AN ACT RELATING TO EDUCATION -- THE EDUCATION EQUITY AND PROPERTY TAX RELIEF ACT
Expands state funding for high-cost education programs (special ed, CTE, early childhood, transportation, regionalization) to reduce local property tax burden.
Expands state funding for high-cost education programs (special ed, CTE, early childhood, transportation, regionalization) to reduce local property tax burden.
Status: Committee recommended measure be held for further study (05/15/2025)
Introduced: February 28, 2025 (House); Primary sponsor: Rep. Speakman
Referred to: House Finance (scheduled hearing 05/09/2025; 05/15/2025 held for further study)
Note on source material: the provided bill text includes an unrelated Michigan food-law provision (dynamic pricing/WIC) at the top. This summary focuses on the substantive education provisions that amend Rhode Island General Laws § 16-7.2-6 under the Education Equity and Property Tax Relief Act.
Purpose
- To expand and clarify the list of categorical programs and state-funded expenses paid through the permanent foundation education-aid program, directing state support for specified high-cost or policy-priority areas to promote equity and to reduce local property tax burden.

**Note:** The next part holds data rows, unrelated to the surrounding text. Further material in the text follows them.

(* ===== verification/Render.v ===== *)
(** Table rendering: [escapeHtml] (app.js lines 473-477) and the markup
    of one table row built by [updateTable] (lines 412-447).
    [escapeHtml] sets a [div]'s [textContent] and reads back its
    [innerHTML].  The HTML serialisation of a text node escapes [&], the
    no-break space, [<] and [>] (HTML standard, "escaping a string", text
    mode), so the function is that substitution. *)

From S2P Require Import Prelude JsString JsValue Classify Normalize.

Module Render.
Import Classify Normalize.

Definition escape_unit (c : N) : jstr :=
  if (c =? 38)%N then ‹"&amp;"›
  else if (c =? 160)%N then ‹"&nbsp;"›
  else if (c =? 60)%N then ‹"&lt;"›
  else if (c =? 62)%N then ‹"&gt;"›
  else [c].

(** [escapeHtml(text)] for the string [text]. *)
Definition escapeHtml (text : jstr) : jstr := text ≫= escape_unit.

(** Lines 416-434: the badge text and class of a status.  The [default]
    branch of the [switch] has no counterpart: [statut] is always one of
    the three values. *)
Definition statut_badge (s : Statut) : jstr * jstr :=
  match s with
  | Rec => (‹"Reçu"›, ‹"statut-rec"›)
  | Re => (‹"Réparé"›, ‹"statut-re"›)
  | Nr => (‹"Non réparé"›, ‹"statut-nr"›)
  end.

(** The line break and indentation before each cell of the template
    literal of lines 436-447. *)
Definition cell_indent : jstr := [10%N] ++ replicate 12 32%N.

Definition td (content : jstr) : jstr := cell_indent ++ ‹"<td>"› ++ content ++ ‹"</td>"›.

(** [tr.innerHTML] of lines 436-447. *)
Definition row_html (row : record) : jstr :=
  let '(statutText, statutClass) := statut_badge (statut row) in
  td (escapeHtml (cell_toString (equipement row))) ++
  td (escapeHtml (cell_toString (marque row))) ++
  td (escapeHtml (cell_toString (inventaire row))) ++
  td (escapeHtml (cell_toString (serie row))) ++
  td (escapeHtml (cell_toString (etablissement row))) ++
  td (escapeHtml (type_code (type row))) ++
  td (escapeHtml (cell_toString (panne row))) ++
  td (escapeHtml (cell_toString (technicien row))) ++
  td (‹"<span class="› ++ [34%N] ++ ‹"statut-badge "› ++ statutClass ++ [34%N] ++ ‹">"›
      ++ statutText ++ ‹"</span>"›) ++
  td (escapeHtml (cell_toString (date row))) ++
  [10%N] ++ replicate 8 32%N.

(** The content of the badge cell (line 445). *)
Definition badge_cell (s : Statut) : jstr :=
  let '(statutText, statutClass) := statut_badge s in
  ‹"<span class="› ++ [34%N] ++ ‹"statut-badge "› ++ statutClass ++ [34%N] ++ ‹">"›
  ++ statutText ++ ‹"</span>"›.

(** The cells of a row as the browser's parser gives them and DataTables
    reads them: the markup between each [<td>] and the next [</td>].
    There are no nested cells in the template, so this is the [td]
    elements' [innerHTML], in column order. *)
Definition row_cells (html : jstr) : list jstr := between ‹"<td>"› ‹"</td>"› (length html) html.

(** The ten columns of a record in the order of the template. *)
Definition columns (row : record) : list jstr :=
  [escapeHtml (cell_toString (equipement row)); escapeHtml (cell_toString (marque row));
   escapeHtml (cell_toString (inventaire row)); escapeHtml (cell_toString (serie row));
   escapeHtml (cell_toString (etablissement row)); escapeHtml (type_code (type row));
   escapeHtml (cell_toString (panne row)); escapeHtml (cell_toString (technicien row));
   badge_cell (statut row); escapeHtml (cell_toString (date row))].

(** ** Escaping *)

Lemma escape_unit_cases c :
  (c = 38 ∨ c = 160 ∨ c = 60 ∨ c = 62)%N ∨
  (escape_unit c = [c] ∧ c ≠ 38 ∧ c ≠ 160 ∧ c ≠ 60 ∧ c ≠ 62)%N.
Proof. unfold escape_unit. case_N_tests; first [left; lia|right; split; [done|lia]]. Qed.

(** No markup delimiter survives escaping. *)
Lemma escape_unit_no_markup c : (60 ∉ escape_unit c ∧ 62 ∉ escape_unit c)%N.
Proof.
  destruct (escape_unit_cases c) as [[-> | [-> | [-> | ->]]] | (-> & ? & ? & ? & ?)];
    [split; apply (bool_decide_unpack _); by vm_compute..|set_solver].
Qed.

Lemma escapeHtml_no_markup s : (60 ∉ escapeHtml s ∧ 62 ∉ escapeHtml s)%N.
Proof.
  unfold escapeHtml. rewrite !list_elem_of_bind.
  split; intros (c & Hc & _); destruct (escape_unit_no_markup c); contradiction.
Qed.

(** C24: Data cannot add markup to a table row: whatever the
    record, the row's markup holds exactly the 22 tag openings and the 22
    tag closings of the template (ten cells and the status badge). *)
Theorem row_html_markup row :
  occurrences 60%N (row_html row) = 22 ∧ occurrences 62%N (row_html row) = 22.
Proof.
  assert (∀ s, occurrences 60%N (escapeHtml s) = 0 ∧ occurrences 62%N (escapeHtml s) = 0)
    as Hesc.
  { intros s. destruct (escapeHtml_no_markup s). split; by apply occurrences_absent. }
  unfold row_html, td. destruct (statut row); cbn [statut_badge]; autorewrite with maint;
    rewrite ?(proj1 (Hesc _)), ?(proj2 (Hesc _)); split; vm_compute; reflexivity.
Qed.

Lemma between_td f c rest :
  60%N ∉ c → between ‹"<td>"› ‹"</td>"› (S f) (td c ++ rest) = c :: between ‹"<td>"› ‹"</td>"› f rest.
Proof.
  intros Hc. unfold td. rewrite <- !(assoc_L (++)).
  apply (between_app _ _ 60%N [116; 100; 62]%N 60%N [47; 116; 100; 62]%N); [done|done| |done].
  apply (bool_decide_unpack _). by vm_compute.
Qed.

Lemma between_badge f s rest :
  between ‹"<td>"› ‹"</td>"› (S f) (td (badge_cell s) ++ rest) =
    badge_cell s :: between ‹"<td>"› ‹"</td>"› f rest.
Proof.
  assert (before ‹"</td>"› (badge_cell s ++ ‹"</td>"› ++ rest) = (badge_cell s, rest)) as Hb
    by (destruct s; vm_compute; reflexivity).
  unfold td. rewrite <- !(assoc_L (++)). cbn [between].
  rewrite (after_app 60%N [116; 100; 62]%N) by (apply (bool_decide_unpack _); by vm_compute).
  by rewrite Hb.
Qed.

Lemma row_html_badge row :
  row_html row = td (escapeHtml (cell_toString (equipement row))) ++
    td (escapeHtml (cell_toString (marque row))) ++ td (escapeHtml (cell_toString (inventaire row))) ++
    td (escapeHtml (cell_toString (serie row))) ++ td (escapeHtml (cell_toString (etablissement row))) ++
    td (escapeHtml (type_code (type row))) ++ td (escapeHtml (cell_toString (panne row))) ++
    td (escapeHtml (cell_toString (technicien row))) ++ td (badge_cell (statut row)) ++
    td (escapeHtml (cell_toString (date row))) ++ [10%N] ++ replicate 8 32%N.
Proof. unfold row_html, badge_cell. by destruct (statut_badge (statut row)). Qed.

Lemma row_html_length row : 10 <= length (row_html row).
Proof. rewrite row_html_badge. unfold td. rewrite !length_app. simpl. lia. Qed.

(** The markup of a row reads back as its ten cells: the cells
    between [<td>] and [</td>] are, in order, the escaped fields of the
    record with the status badge in the ninth place and the date in the
    tenth. *)
Theorem row_cells_columns row : row_cells (row_html row) = columns row.
Proof.
  assert (∀ f, between ‹"<td>"› ‹"</td>"› (10 + f) (row_html row) = columns row) as Hf.
  { intros f. rewrite row_html_badge.
    change (10 + f) with (S (S (S (S (S (S (S (S (S (S f)))))))))).
    do 8 (rewrite between_td by apply (proj1 (escapeHtml_no_markup _))).
    rewrite between_badge, between_td by apply (proj1 (escapeHtml_no_markup _)).
    destruct f; vm_compute; reflexivity. }
  unfold row_cells. pose proof (row_html_length row).
  replace (length (row_html row)) with (10 + (length (row_html row) - 10)) by lia. apply Hf.
Qed.

Lemma escapeHtml_cons c s : escapeHtml (c :: s) = escape_unit c ++ escapeHtml s.
Proof. done. Qed.

Lemma escape_unit_not_nil c : escape_unit c ≠ [].
Proof.
  destruct (escape_unit_cases c) as [[-> | [-> | [-> | ->]]] | (-> & _)]; by vm_compute.
Qed.

(** Two escaped units that start two equal texts are the same unit: the
    escapes form a prefix code. *)
Lemma escape_unit_prefix c1 c2 r1 r2 :
  escape_unit c1 ++ r1 = escape_unit c2 ++ r2 → c1 = c2 ∧ r1 = r2.
Proof.
  intros H.
  destruct (escape_unit_cases c1) as [[-> | [-> | [-> | ->]]] | (E1 & ? & ? & ? & ?)];
    destruct (escape_unit_cases c2) as [[-> | [-> | [-> | ->]]] | (E2 & ? & ? & ? & ?)];
    rewrite ?E1, ?E2 in H; vm_compute in H; simplify_eq; auto; lia.
Qed.

(** C26: Escaping loses no information: two texts with the same escaped
    form are equal, so the table shows every value as it is. *)
Theorem escapeHtml_inj s1 s2 : escapeHtml s1 = escapeHtml s2 → s1 = s2.
Proof.
  revert s2. induction s1 as [|c s1 IH]; intros [|d s2]; rewrite ?escapeHtml_cons; try done.
  - intros H. symmetry in H. apply app_eq_nil in H as [H _]. by apply escape_unit_not_nil in H.
  - intros H. apply app_eq_nil in H as [H _]. by apply escape_unit_not_nil in H.
  - intros H. apply escape_unit_prefix in H as [-> H]. f_equal. by apply IH.
Qed.

Lemma escapeHtml_inj_witness :
  escapeHtml ‹"Dell & <HP>"› = escapeHtml (‹"Dell & "› ++ ‹"<HP>"›) ∧
  ‹"Dell & <HP>"› = ‹"Dell & "› ++ ‹"<HP>"›.
Proof.
  assert (escapeHtml ‹"Dell & <HP>"› = escapeHtml (‹"Dell & "› ++ ‹"<HP>"›)) as H
    by (vm_compute; reflexivity).
  split; [exact H|apply escapeHtml_inj, H].
Defined.

End Render.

Key provisions and changes
- Section amended: 16-7.2-6 — enumerates additional categories eligible for direct state funding beyond foundation aid.
Special education excess costs (subsection a)
Career and technical education (CTE) (subsection b)
Early childhood / pre-kindergarten (subsection c)
Central Falls, Davies, and the Met Center Stabilization Fund (subsection d)
Out-of-district non-public transportation (subsection e)
Regional school district transportation (subsection f)
Regionalization bonus (subsection g)
School Resource Officers (subsection i — truncated)
Who is affected
- Public school districts (including regional districts), the cities/towns contributing to them (notably Central Falls), specialized institutions (Davies, the Met Center), students receiving special education services, students using out-of-district non-public transportation, CTE programs, early childhood programs, and local budgets (property taxpayers) to the extent state aid offsets local costs.
Budgetary and procedural notes
- Most categorical programs are contingent on annual appropriations and include explicit prorating when total approved costs exceed funds available — actual impact depends on General Assembly appropriations.
- The bill amends existing statute and thus would take effect according to standard legislative enactment procedures; as of 05/15/2025 the House Finance committee recommended holding the measure for further study.
- The provided text is incomplete in places (SRO subsection truncated) and mixed with an unrelated Michigan bill excerpt; final legislative language will determine precise obligations, thresholds, and implementation details.
Potential impacts
- Raises state responsibility for a broader set of high-cost educational expenses, potentially reducing local property tax pressure if adequately funded.
- Financial relief for districts with high special education, CTE, and transportation costs, but actual benefits will vary based on appropriations and proration rules.
- Requires additional data collection by RIDE to inform policy and future funding decisions.
Compiled from official sources — confirm details with the bill’s official record.